Malta triple tax exposure threatens domicile of tier-1 operators

Malta is set to introduce a new corporate tax rate in 2023, according to the Times of Malta, which could have a substantial impact on the revenue of a number of international businesses registered on the island.

Quoting government sources, the outlet stated that between 18 and 20 foreign companies could pay up to three-times as much tax as they do currently, with tax exposure set to increase from 5% to 15%. 

Only companies with annual revenues of €750 million or more will be affected by the tax hike, with the current statutory tax rate standing at 35%.

The new tax measures could severely impact the island’s status as Europe’s prominent igaming hub, providing the operating centres for international gaming groups such as Betsson AB, Kindred Group and Tipico Sportwetten

Of significance, online gambling accounts for 12% of the island’s GDP, generating €700 million and employing 9,000 people. Malta’s domicile has secured backing from industry leadership as Johan Styren, CEO of LeoVegas – which operates its largest office in the country – has described it as an ideal operating environment for betting and gaming providers.

Citing Maltese Ministry of Finance estimates, the Times of Malta reported that local companies affected by the new tax rates will pay out between €50 million and €60 million collectively per year.

The new rates have been enforced by the Organisation of Economic Cooperation and Development (OECD) with the goal of generating €130 billion in international tax revenues annually.

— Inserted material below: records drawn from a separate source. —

Lemma Run_rejected_without_effects_witness :
  Run (running calmSession [1%positive] 0) [] =
    mkResult (running calmSession [1%positive] 0) []
      (Return (Some (paginatorError "Run" "Paginator is already running.")))
  /\
  Run (created calmSession []) [] =
    mkResult (created calmSession []) []
      (Return (Some (paginatorError "Run" "No pages found in paginator.pages"))).
Proof.
  split.
  - exact (proj1 (Run_rejected_without_effects (running calmSession [1%positive] 0) [])
             eq_refl).
  - exact (proj2 (Run_rejected_without_effects (created calmSession []) [])
             eq_refl eq_refl).
Defined.

(** An active paginator always has pages: the constructor, [Add], [Run],
    the moves and [close] keep [coherent], so that the two rejections of
    [Run] never compete on a paginator the package has built. *)
Lemma NewPaginator_coherent sess ch u emojis d :
  coherent (NewPaginator sess ch u emojis d).
Proof. unfold coherent. simpl. discriminate. Qed.

Lemma Add_coherent verifyEmbed (p : Paginator) h (e : loc) :
  coherent p -> coherent (fst (Add verifyEmbed p h e)).
Proof.
  unfold coherent, Add. intros Hc.
  destruct (verifyEmbed h e); simpl; [exact Hc|].
  intros _ Happ. apply app_eq_nil in Happ. destruct Happ; discriminate.
Qed.

Lemma close_inactive (p : Paginator) (t : list Event) :
  active (after (close p t)) = false.
Proof.
  unfold close. simpl.
  destruct (reactionsRemoved p); [reflexivity|].
  destruct (message p); [|reflexivity].
  simpl. destruct (MessageReactionsRemoveAll _ _ _ _); reflexivity.
Qed.

Lemma close_coherent (p : Paginator) (t : list Event) :
  coherent (after (close p t)).
Proof. unfold coherent. rewrite close_inactive. discriminate. Qed.

Lemma navigate_coherent (a : move) (p : Paginator) (t : list Event) :
  coherent p -> coherent (after (navigate a p t)).
Proof.
  intros Hc.
  destruct a; simpl;
    [unfold firstPage|unfold previousPage|unfold nextPage|unfold lastPage];
    match goal with |- context [if ?b then _ else _] => destruct b end;
    try rewrite showCurrent_after; exact Hc.
Qed.

Lemma RunEnter_waiting_coherent (p p' : Paginator) (t t' : list Event) :
  RunEnter p t = inr (p', t') -> coherent p'.
Proof.
  unfold RunEnter. destruct (active p); [discriminate|].
  destruct (Z.eqb_spec (len (pages p)) 0) as [|Hn]; [discriminate|].
  destruct (pageAt _ _); [|discriminate].
  destruct (ChannelMessageSendComplex _ _ _ _); [|discriminate].
  intros [= <- <-] _. simpl. intros Hp. apply Hn. rewrite Hp. reflexivity.
Qed.

Lemma Run_coherent (p : Paginator) (t : list Event) :
  coherent p -> coherent (after (Run p t)).
Proof.
  intros Hc. unfold Run.
  destruct (RunEnter p t) as [r|[p' t']] eqn:HR; [|apply close_coherent].
  unfold RunEnter in HR. destruct (active p); [injection HR as <-; exact Hc|].
  destruct (len (pages p) =? 0)%Z; [injection HR as <-; exact Hc|].
  destruct (pageAt _ _); [|injection HR as <-; exact Hc].
  destruct (ChannelMessageSendComplex _ _ _ _); [discriminate|].
  injection HR as <-. exact Hc.
Qed.

Lemma Run_without_pages (p : Paginator) (t : list Event) :
  coherent p -> pages p = [] ->
  Run p t =
    mkResult p t (Return (Some (paginatorError "Run" "No pages found in paginator.pages"))).
Proof.
  intros Hc Hp. unfold Run, RunEnter.
  destruct (active p) eqn:Ha.
  - exfalso. exact (Hc Ha Hp).
  - rewrite Hp. reflexivity.
Qed.

(** What a successful start does: one send of the page at the index, the
    returned message recorded, [active] set. *)
Lemma RunEnter_success (p : Paginator) (t : list Event) (e : loc) (rest : list loc)
    (msg : Message) :
  active p = false ->
  pages p = e :: rest ->
  index p = 0%Z ->
  ChannelMessageSendComplex (s p) t (channelID p) e = inl msg ->
  RunEnter p t =
    inr (set_active (set_message p (Some msg)) true,
         t ++ [EvSend (channelID p) e (inl msg)]).
Proof.
  intros Ha Hp Hi Hs. unfold RunEnter.
  rewrite Ha, Hp, Hi. simpl. rewrite Hs. reflexivity.
Qed.

Lemma count_app (f : Event -> bool) (t u : list Event) :
  count f (t ++ u) = count f t + count f u.
Proof. unfold count. rewrite filter_app, length_app. reflexivity. Qed.

Lemma close_adds_no_reaction (p : Paginator) (t : list Event) :
  count isReactionAdd (calls (close p t)) = count isReactionAdd t.
Proof.
  unfold close. simpl.
  destruct (reactionsRemoved p); [reflexivity|].
  destruct (message p); [|reflexivity].
  simpl. rewrite count_app. unfold count at 2. simpl. lia.
Qed.

(** X24.  [Run] never calls [MessageReactionAdd], whatever the paginator
    and the session: the trace it returns holds as many reaction adds as
    the trace it was given. *)
Lemma Run_adds_no_reaction (p : Paginator) (t : list Event) :
  count isReactionAdd (calls (Run p t)) = count isReactionAdd t.
Proof.
  unfold Run, RunEnter.
  destruct (active p); [reflexivity|].
  destruct (len (pages p) =? 0)%Z; [reflexivity|].
  destruct (pageAt _ _); [|reflexivity].
  destruct (ChannelMessageSendComplex _ _ _ _); simpl.
  - rewrite close_adds_no_reaction, count_app. unfold count at 2. simpl. lia.
  - rewrite count_app. unfold count at 2. simpl. lia.
Qed.

(** [addReactions], the method that is never called: when every add
    succeeds it adds the five emojis in the order of the struct. *)
Lemma addReactionsLoop_all_succeed (p : Paginator) (m : Message) (emojis : list string) :
  message p = Some m ->
  (forall t' ch id e, MessageReactionAdd (s p) t' ch id e = None) ->
  forall t,
  addReactionsLoop p t emojis =
    mkResult p (t ++ map (fun e => EvReactionAdd (channelID p) (ID m) e None) emojis)
      (Return None).
Proof.
  intros Hm Hok. induction emojis as [|e rest IH]; intros t; simpl.
  - rewrite app_nil_r. reflexivity.
  - rewrite Hm, Hok, IH, <- app_assoc. reflexivity.
Qed.

(** C7.  A fresh paginator with one page is run on a session where every
    call succeeds.  [Run] sends page 0, records the message and sets
    [active], as the specification says; it then waits and closes.  Its
    whole trace is the send and the removal of the reactions: no
    [MessageReactionAdd] is issued, although [addReactions] on the waiting
    paginator would add the five control emojis in order. *)
Theorem Run_registers_no_reaction :
  let p := created calmSession [1%positive] in
  let waiting := set_active (set_message p (Some sampleMessage)) true in
  RunEnter p [] = inr (waiting, [EvSend "c1" 1%positive (inl sampleMessage)]) /\
  calls (Run p []) =
    [EvSend "c1" 1%positive (inl sampleMessage); EvReactionsRemoveAll "c1" "m1" None] /\
  count isReactionAdd (calls (Run p [])) = 0 /\
  calls (addReactions waiting []) =
    map (fun e => EvReactionAdd "c1" "m1" e None)
      ["first"; "back"; "forward"; "end"; "stop"]%string.
Proof. simpl. repeat split; reflexivity. Qed.

(** * Close *)

Lemma close_removed (p : Paginator) (t : list Event) :
  reactionsRemoved p = true ->
  close p t = mkResult (set_active p false) t (Return None).
Proof. intros H. unfold close. simpl. rewrite H. reflexivity. Qed.

Lemma close_not_removed (p : Paginator) (t : list Event) (m : Message) :
  message p = Some m ->
  reactionsRemoved p = false ->
  close p t =
    let err := MessageReactionsRemoveAll (s p) t (channelID p) (ID m) in
    mkResult
      (match err with
       | None => set_reactionsRemoved (set_active p false) true
       | Some _ => set_active p false
       end)
      (t ++ [EvReactionsRemoveAll (channelID p) (ID m) err])
      (Return (platformError <$> err)).
Proof. intros Hm H. unfold close. simpl. rewrite H, Hm. reflexivity. Qed.

Lemma closeTimes_length (n : nat) (p : Paginator) (t : list Event) :
  length (closeTimes n p t) = n.
Proof.
  revert p t. induction n as [|n IH]; intros p t; simpl; [reflexivity|].
  rewrite IH. reflexivity.
Qed.

(** The trace after any number of calls: the failed removals, one per call,
    then at most one removal that succeeded, after which nothing is
    issued. *)
Lemma closeTimes_shape (ch : string) (m : Message) (n : nat) :
  forall (p : Paginator) (t : list Event),
  message p = Some m ->
  channelID p = ch ->
  Forall
    (fun r =>
       active (after r) = false /\
       exists (errs : list string) (done : bool),
         calls r =
           t ++ map (fun x => EvReactionsRemoveAll ch (ID m) (Some x)) errs
             ++ (if done then [EvReactionsRemoveAll ch (ID m) None] else []) /\
         (reactionsRemoved p = true -> errs = [] /\ done = false))
    (closeTimes n p t).
Proof.
  induction n as [|n IH]; intros p t Hm Hch; simpl; [constructor|].
  destruct (reactionsRemoved p) eqn:Hr.
  - rewrite (close_removed p t Hr). constructor.
    + split; [reflexivity|]. exists [], false. simpl.
      rewrite app_nil_r. split; [reflexivity|]. intros _. split; reflexivity.
    + simpl. eapply Forall_impl;
        [apply (IH (set_active p false) t); assumption|].
      intros r [Hact (errs & done & Hc & Hrem)]. split; [exact Hact|].
      exists errs, done. split; [exact Hc|]. intros _. apply Hrem. exact Hr.
  - rewrite (close_not_removed p t m Hm Hr). simpl. rewrite Hch.
    destruct (MessageReactionsRemoveAll (s p) t ch (ID m)) as [x|] eqn:He.
    + constructor.
      * split; [reflexivity|]. exists [x], false. simpl.
        split; [reflexivity|]. intros [=].
      * simpl. eapply Forall_impl;
          [apply (IH (set_active p false) (t ++ [EvReactionsRemoveAll ch (ID m) (Some x)]));
           assumption|].
        intros r [Hact (errs & done & Hc & _)]. split; [exact Hact|].
        exists (x :: errs), done. rewrite Hc, <- app_assoc. simpl.
        split; [reflexivity|]. intros [=].
    + constructor.
      * split; [reflexivity|]. exists [], true. simpl.
        split; [reflexivity|]. intros [=].
      * simpl. eapply Forall_impl;
          [apply (IH (set_reactionsRemoved (set_active p false) true)
                    (t ++ [EvReactionsRemoveAll ch (ID m) None]));
           assumption|].
        intros r [Hact (errs & done & Hc & Hrem)]. split; [exact Hact|].
        destruct (Hrem eq_refl) as [-> ->]. simpl in Hc.
        exists [], true. rewrite Hc, app_nil_r. simpl.
        split; [reflexivity|]. intros [=].
Qed.

Lemma count_failed_removals (ch id : string) (errs : list string) :
  count isRemovalDone (map (fun x => EvReactionsRemoveAll ch id (Some x)) errs) = 0.
Proof.
  unfold count. induction errs as [|x errs IH]; simpl; [reflexivity|].
  rewrite filter_cons_False; [exact IH|]. simpl. discriminate.
Qed.

(** C8, as stated, fails: when the removal is refused, the second [close]
    issues it again; two removal calls are in the trace after two calls. *)
Lemma close_twice_reissues_removal :
  let p := running noRemovalSession [1%positive] 0 in
  map (fun r => count isRemoval (calls r)) (closeTimes 2 p []) = [1; 2] /\
  map (fun r => active (after r)) (closeTimes 2 p []) = [false; false].
Proof. simpl. split; reflexivity. Qed.

Lemma close_keeps (p : Paginator) (t : list Event) :
  message (after (close p t)) = message p /\
  channelID (after (close p t)) = channelID p /\
  s (after (close p t)) = s p.
Proof.
  unfold close. simpl. destruct (reactionsRemoved p); [repeat split; reflexivity|].
  destruct (message p) eqn:Hm; simpl; [|rewrite Hm; repeat split; reflexivity].
  destruct (MessageReactionsRemoveAll _ _ _ _); simpl; rewrite Hm;
    repeat split; reflexivity.
Qed.

(** Call by call: what the call after [r0] does is decided by
    [reactionsRemoved] as [r0] left it. *)
Lemma closeTimes_steps (sess : Session) (ch : string) (m : Message) (n : nat) :
  forall r0 : result,
  message (after r0) = Some m ->
  channelID (after r0) = ch ->
  s (after r0) = sess ->
  forall (i : nat) (r r' : result),
  (r0 :: closeTimes n (after r0) (calls r0)) !! i = Some r ->
  closeTimes n (after r0) (calls r0) !! i = Some r' ->
  if reactionsRemoved (after r)
  then calls r' = calls r /\ ret r' = Return None /\ reactionsRemoved (after r') = true
  else
    let err := MessageReactionsRemoveAll sess (calls r) ch (ID m) in
    calls r' = calls r ++ [EvReactionsRemoveAll ch (ID m) err] /\
    ret r' = Return (platformError <$> err) /\
    reactionsRemoved (after r') = match err with Some _ => false | None => true end.
Proof.
  induction n as [|n IH]; intros r0 Hm Hc Hs i r r' Hr Hr'; simpl in Hr'.
  - rewrite lookup_nil in Hr'. discriminate.
  - destruct i as [|j]; simpl in Hr, Hr'.
    + injection Hr as <-. injection Hr' as <-.
      destruct (reactionsRemoved (after r0)) eqn:Hrr.
      * rewrite (close_removed _ _ Hrr). simpl. repeat split. exact Hrr.
      * rewrite (close_not_removed _ _ m Hm Hrr). simpl. rewrite Hc, Hs.
        destruct (MessageReactionsRemoveAll sess (calls r0) ch (ID m)); simpl;
          repeat split. exact Hrr.
    + destruct (close_keeps (after r0) (calls r0)) as (Km & Kc & Ks).
      apply (IH (close (after r0) (calls r0))) with (i := j);
        [rewrite Km; exact Hm|rewrite Kc; exact Hc|rewrite Ks; exact Hs|exact Hr|exact Hr'].
Qed.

However, although the Times of Malta’s sources suggest that the tax rise is set to occur, the issue is still being debated in the upper echelons of the European Union (EU), with Maltese authorities hoping to secure favourable concessions in negotiations.

This is not the first financial scare to hit the island or its sports betting industry over the past year, as the sector faced a scare when the Financial Action Task Force (FATF) placed the territory on a financial greylist of potentially unsafe locations.

Despite this, no immediate impact on the country’s ratings or those of its domestic rated banks occurred, according to Fitch Ratings, although authorities have moved forward with efforts to strengthen national anti-money laundering procedures in order to achieve greater security and stability.

In an update published in September, the Maltese government published an action plan – in accordance with FATF requirements – to overhaul its AML and financial safeguarding procedures and practices.

Following the aftermath of COVID-19 and against tighter international scrutiny, betting and gaming faces increased corporate taxes across its operating domiciles.   

This summer, Gibraltar PM Fabian Picardo signed off on the British overseas territory’s budget that raised corporate tax rates across the board from 10-to-12.5%.

Sanctioning Gibraltar’s first business tax rise since 2009, Picardo underlined that Gibraltar needed to raise approximately £250 million to overcome its deficits as COVID-19 had drained its coffers out of funds.